*About this task*
Return only the stretch of the material below that begins with the line containing "unfold rule_blockers in" and ends with the line containing "cbn [evaluate] in *.", exactly; both of those lines belong to it.
*** Opening of Data supplied ***
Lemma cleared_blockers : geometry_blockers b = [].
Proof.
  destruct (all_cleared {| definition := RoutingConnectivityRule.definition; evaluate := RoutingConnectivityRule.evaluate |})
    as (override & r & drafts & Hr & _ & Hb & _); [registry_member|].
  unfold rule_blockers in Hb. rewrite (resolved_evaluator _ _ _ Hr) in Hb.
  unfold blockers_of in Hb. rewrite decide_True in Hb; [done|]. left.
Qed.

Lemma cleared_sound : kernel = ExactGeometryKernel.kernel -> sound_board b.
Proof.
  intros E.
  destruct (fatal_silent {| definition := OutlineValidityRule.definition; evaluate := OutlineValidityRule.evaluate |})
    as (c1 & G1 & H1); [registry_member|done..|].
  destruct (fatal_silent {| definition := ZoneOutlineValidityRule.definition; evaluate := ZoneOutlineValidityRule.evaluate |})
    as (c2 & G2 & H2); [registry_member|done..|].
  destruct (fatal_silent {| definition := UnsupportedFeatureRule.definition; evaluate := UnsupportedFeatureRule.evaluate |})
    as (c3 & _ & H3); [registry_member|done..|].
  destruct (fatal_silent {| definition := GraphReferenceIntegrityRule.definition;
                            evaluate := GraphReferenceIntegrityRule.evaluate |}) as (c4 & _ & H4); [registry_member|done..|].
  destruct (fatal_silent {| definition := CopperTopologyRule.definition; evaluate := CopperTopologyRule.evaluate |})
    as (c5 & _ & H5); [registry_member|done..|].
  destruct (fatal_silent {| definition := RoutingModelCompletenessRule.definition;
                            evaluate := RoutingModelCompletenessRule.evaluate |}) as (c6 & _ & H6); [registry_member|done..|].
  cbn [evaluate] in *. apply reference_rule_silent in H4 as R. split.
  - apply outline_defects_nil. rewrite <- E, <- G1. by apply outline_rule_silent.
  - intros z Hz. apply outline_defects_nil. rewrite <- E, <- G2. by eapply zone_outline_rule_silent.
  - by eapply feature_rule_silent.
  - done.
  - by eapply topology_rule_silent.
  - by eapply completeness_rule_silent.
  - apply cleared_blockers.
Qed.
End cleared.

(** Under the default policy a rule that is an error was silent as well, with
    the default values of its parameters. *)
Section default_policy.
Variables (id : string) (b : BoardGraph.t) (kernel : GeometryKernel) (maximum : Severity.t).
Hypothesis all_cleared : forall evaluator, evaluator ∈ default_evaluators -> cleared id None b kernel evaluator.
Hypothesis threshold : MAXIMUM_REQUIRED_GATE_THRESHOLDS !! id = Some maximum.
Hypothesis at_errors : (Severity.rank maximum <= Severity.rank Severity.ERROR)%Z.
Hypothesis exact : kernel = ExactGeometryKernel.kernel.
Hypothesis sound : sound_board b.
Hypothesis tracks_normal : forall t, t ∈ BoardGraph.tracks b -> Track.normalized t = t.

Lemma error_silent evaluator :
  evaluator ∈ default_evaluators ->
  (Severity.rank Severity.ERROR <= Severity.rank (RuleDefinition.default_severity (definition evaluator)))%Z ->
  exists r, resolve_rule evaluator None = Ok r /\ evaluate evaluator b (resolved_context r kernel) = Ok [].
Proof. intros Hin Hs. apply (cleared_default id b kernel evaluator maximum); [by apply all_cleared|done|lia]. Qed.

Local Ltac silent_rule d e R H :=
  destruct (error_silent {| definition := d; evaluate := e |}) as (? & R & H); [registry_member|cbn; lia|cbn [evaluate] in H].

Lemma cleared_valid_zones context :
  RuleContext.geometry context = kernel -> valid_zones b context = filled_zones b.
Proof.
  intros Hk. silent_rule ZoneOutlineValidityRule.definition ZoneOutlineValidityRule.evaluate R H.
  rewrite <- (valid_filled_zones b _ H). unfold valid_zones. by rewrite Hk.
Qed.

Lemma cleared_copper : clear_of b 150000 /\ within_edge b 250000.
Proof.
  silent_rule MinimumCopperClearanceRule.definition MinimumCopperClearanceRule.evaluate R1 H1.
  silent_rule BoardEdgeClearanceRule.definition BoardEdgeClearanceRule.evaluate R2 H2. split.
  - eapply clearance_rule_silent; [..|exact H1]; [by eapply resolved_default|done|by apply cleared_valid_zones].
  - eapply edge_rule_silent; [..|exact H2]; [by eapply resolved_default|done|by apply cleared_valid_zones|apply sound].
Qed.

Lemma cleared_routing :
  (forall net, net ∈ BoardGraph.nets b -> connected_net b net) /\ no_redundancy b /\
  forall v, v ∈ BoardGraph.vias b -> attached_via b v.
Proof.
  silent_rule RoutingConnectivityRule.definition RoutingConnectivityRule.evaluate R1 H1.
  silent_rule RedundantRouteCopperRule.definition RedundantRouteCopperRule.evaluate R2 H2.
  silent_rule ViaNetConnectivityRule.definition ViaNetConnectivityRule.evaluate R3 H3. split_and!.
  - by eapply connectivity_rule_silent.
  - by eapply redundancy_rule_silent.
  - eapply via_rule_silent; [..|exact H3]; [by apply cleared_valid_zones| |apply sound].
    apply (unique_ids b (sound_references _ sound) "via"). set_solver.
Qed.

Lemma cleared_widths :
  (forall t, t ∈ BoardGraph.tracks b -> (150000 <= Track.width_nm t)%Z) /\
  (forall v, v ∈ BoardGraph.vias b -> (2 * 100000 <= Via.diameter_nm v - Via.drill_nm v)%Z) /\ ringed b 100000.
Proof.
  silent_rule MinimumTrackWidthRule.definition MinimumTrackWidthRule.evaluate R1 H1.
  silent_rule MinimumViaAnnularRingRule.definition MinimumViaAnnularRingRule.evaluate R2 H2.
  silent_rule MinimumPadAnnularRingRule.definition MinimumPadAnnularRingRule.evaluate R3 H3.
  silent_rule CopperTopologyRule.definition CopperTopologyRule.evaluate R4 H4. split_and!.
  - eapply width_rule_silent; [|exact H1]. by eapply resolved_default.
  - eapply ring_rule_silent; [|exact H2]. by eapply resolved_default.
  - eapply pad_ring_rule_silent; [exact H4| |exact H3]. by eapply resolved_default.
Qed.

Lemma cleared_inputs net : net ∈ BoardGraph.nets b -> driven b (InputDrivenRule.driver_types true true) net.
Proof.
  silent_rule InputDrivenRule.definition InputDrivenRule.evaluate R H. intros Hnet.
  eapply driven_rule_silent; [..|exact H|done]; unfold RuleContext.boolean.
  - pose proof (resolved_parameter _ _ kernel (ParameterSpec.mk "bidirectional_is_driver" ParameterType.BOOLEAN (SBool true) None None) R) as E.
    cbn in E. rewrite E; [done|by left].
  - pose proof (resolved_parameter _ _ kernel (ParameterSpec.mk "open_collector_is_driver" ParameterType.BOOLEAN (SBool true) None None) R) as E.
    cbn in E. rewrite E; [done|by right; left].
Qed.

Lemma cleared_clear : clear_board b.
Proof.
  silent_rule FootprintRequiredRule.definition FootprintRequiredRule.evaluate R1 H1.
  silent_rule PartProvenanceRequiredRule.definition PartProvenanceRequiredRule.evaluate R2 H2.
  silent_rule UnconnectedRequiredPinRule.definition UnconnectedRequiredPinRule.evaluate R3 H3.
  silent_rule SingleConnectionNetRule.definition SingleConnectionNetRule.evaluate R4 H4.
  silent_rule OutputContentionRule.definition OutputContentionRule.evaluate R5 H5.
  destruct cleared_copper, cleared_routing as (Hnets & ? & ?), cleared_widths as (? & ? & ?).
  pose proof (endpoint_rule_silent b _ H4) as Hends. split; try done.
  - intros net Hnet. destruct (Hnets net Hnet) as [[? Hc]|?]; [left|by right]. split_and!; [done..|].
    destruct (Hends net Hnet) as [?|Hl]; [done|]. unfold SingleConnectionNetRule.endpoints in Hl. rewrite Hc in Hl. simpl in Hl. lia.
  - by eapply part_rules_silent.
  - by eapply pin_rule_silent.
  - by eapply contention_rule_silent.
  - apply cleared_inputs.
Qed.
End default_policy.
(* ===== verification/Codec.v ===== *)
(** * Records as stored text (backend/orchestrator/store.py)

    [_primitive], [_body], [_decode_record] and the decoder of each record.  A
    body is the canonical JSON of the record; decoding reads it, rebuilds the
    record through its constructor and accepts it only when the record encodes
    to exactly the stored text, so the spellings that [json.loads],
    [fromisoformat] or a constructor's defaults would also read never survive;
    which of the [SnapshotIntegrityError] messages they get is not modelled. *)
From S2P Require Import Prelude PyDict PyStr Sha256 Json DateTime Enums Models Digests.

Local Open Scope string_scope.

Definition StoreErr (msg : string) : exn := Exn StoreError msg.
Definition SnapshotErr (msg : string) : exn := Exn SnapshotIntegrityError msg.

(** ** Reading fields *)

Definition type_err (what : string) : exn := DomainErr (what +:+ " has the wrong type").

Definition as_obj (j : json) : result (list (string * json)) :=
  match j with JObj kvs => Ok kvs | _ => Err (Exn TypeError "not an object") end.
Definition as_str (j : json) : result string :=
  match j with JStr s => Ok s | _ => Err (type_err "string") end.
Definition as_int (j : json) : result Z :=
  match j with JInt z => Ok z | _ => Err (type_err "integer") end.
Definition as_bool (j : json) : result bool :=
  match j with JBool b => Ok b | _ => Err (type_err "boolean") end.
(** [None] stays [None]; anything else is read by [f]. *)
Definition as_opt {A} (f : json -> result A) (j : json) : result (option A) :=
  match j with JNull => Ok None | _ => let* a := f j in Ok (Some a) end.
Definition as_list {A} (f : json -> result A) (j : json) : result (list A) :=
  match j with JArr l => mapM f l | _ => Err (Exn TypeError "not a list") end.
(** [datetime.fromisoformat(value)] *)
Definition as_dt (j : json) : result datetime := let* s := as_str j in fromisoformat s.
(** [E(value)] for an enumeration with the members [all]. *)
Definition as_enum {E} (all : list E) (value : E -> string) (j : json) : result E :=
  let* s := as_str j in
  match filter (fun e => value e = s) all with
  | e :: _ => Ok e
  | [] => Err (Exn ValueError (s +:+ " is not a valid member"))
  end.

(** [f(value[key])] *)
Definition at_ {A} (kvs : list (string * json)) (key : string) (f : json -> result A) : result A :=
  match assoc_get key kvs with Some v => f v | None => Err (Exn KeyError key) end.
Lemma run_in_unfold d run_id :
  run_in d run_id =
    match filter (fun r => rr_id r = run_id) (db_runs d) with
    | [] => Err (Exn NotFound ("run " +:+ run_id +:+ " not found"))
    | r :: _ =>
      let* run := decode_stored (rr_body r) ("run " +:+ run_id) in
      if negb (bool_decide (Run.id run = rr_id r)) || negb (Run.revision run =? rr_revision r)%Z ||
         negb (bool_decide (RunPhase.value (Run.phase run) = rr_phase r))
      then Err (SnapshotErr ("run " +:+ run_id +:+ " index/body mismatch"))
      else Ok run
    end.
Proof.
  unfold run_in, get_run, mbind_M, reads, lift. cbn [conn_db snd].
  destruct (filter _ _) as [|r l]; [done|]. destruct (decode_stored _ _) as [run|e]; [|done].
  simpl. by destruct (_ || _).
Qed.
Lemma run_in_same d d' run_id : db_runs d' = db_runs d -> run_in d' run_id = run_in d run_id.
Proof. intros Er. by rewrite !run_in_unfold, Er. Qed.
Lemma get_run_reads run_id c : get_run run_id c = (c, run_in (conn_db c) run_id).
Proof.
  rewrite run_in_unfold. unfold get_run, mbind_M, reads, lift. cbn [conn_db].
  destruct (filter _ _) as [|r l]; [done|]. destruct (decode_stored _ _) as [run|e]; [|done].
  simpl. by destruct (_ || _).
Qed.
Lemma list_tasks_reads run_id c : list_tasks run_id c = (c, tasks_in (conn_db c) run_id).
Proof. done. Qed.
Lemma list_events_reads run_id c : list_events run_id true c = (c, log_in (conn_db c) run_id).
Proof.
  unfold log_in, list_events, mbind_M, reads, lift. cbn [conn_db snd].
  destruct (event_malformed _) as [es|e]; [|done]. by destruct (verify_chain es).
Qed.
*** Close of Data supplied ***
*Result for this exercise*
  unfold rule_blockers in Hb. rewrite (resolved_evaluator _ _ _ Hr) in Hb.
  unfold blockers_of in Hb. rewrite decide_True in Hb; [done|]. left.
Qed.

Lemma cleared_sound : kernel = ExactGeometryKernel.kernel -> sound_board b.
Proof.
  intros E.
  destruct (fatal_silent {| definition := OutlineValidityRule.definition; evaluate := OutlineValidityRule.evaluate |})
    as (c1 & G1 & H1); [registry_member|done..|].
  destruct (fatal_silent {| definition := ZoneOutlineValidityRule.definition; evaluate := ZoneOutlineValidityRule.evaluate |})
    as (c2 & G2 & H2); [registry_member|done..|].
  destruct (fatal_silent {| definition := UnsupportedFeatureRule.definition; evaluate := UnsupportedFeatureRule.evaluate |})
    as (c3 & _ & H3); [registry_member|done..|].
  destruct (fatal_silent {| definition := GraphReferenceIntegrityRule.definition;
                            evaluate := GraphReferenceIntegrityRule.evaluate |}) as (c4 & _ & H4); [registry_member|done..|].
  destruct (fatal_silent {| definition := CopperTopologyRule.definition; evaluate := CopperTopologyRule.evaluate |})
    as (c5 & _ & H5); [registry_member|done..|].
  destruct (fatal_silent {| definition := RoutingModelCompletenessRule.definition;
                            evaluate := RoutingModelCompletenessRule.evaluate |}) as (c6 & _ & H6); [registry_member|done..|].
  cbn [evaluate] in *. apply reference_rule_silent in H4 as R. split.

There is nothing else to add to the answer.